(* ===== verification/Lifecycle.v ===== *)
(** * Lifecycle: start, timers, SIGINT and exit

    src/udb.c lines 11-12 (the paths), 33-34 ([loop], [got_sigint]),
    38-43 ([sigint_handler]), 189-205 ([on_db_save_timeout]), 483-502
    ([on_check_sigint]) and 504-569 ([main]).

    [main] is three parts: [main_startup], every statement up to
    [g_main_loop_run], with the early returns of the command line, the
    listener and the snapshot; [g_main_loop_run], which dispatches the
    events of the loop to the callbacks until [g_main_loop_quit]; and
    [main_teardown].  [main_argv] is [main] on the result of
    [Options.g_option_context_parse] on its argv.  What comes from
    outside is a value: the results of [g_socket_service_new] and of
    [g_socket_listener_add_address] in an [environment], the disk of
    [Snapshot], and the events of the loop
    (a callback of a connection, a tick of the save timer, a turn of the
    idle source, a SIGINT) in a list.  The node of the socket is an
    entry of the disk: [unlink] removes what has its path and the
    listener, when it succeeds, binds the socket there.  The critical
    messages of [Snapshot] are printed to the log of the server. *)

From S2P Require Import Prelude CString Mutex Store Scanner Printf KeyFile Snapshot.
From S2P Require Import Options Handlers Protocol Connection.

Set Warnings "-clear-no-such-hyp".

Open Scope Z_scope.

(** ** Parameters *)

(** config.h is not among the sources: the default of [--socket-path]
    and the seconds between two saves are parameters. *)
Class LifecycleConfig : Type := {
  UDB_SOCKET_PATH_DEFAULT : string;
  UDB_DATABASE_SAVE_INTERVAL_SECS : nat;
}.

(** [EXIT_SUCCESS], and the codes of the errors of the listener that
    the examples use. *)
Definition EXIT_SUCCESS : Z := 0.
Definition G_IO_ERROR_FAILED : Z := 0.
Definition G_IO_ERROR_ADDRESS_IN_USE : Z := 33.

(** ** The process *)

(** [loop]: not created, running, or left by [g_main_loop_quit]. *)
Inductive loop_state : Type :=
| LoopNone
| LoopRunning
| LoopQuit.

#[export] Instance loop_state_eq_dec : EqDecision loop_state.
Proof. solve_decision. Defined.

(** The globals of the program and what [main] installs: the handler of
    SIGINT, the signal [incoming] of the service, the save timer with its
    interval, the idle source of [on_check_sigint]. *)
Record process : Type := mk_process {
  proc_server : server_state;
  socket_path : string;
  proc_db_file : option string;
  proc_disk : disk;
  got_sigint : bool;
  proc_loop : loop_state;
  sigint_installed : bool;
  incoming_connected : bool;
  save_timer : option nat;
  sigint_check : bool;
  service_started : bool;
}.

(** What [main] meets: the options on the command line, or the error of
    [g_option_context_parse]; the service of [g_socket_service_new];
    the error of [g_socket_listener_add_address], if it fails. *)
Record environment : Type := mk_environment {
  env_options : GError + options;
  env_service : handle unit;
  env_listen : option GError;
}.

=====

Work required:
Search the records above for the string "disk". Copy every line that contains it.

Exercise solution:
    [g_socket_listener_add_address] in an [environment], the disk of
    entry of the disk: [unlink] removes what has its path and the
  proc_disk : disk;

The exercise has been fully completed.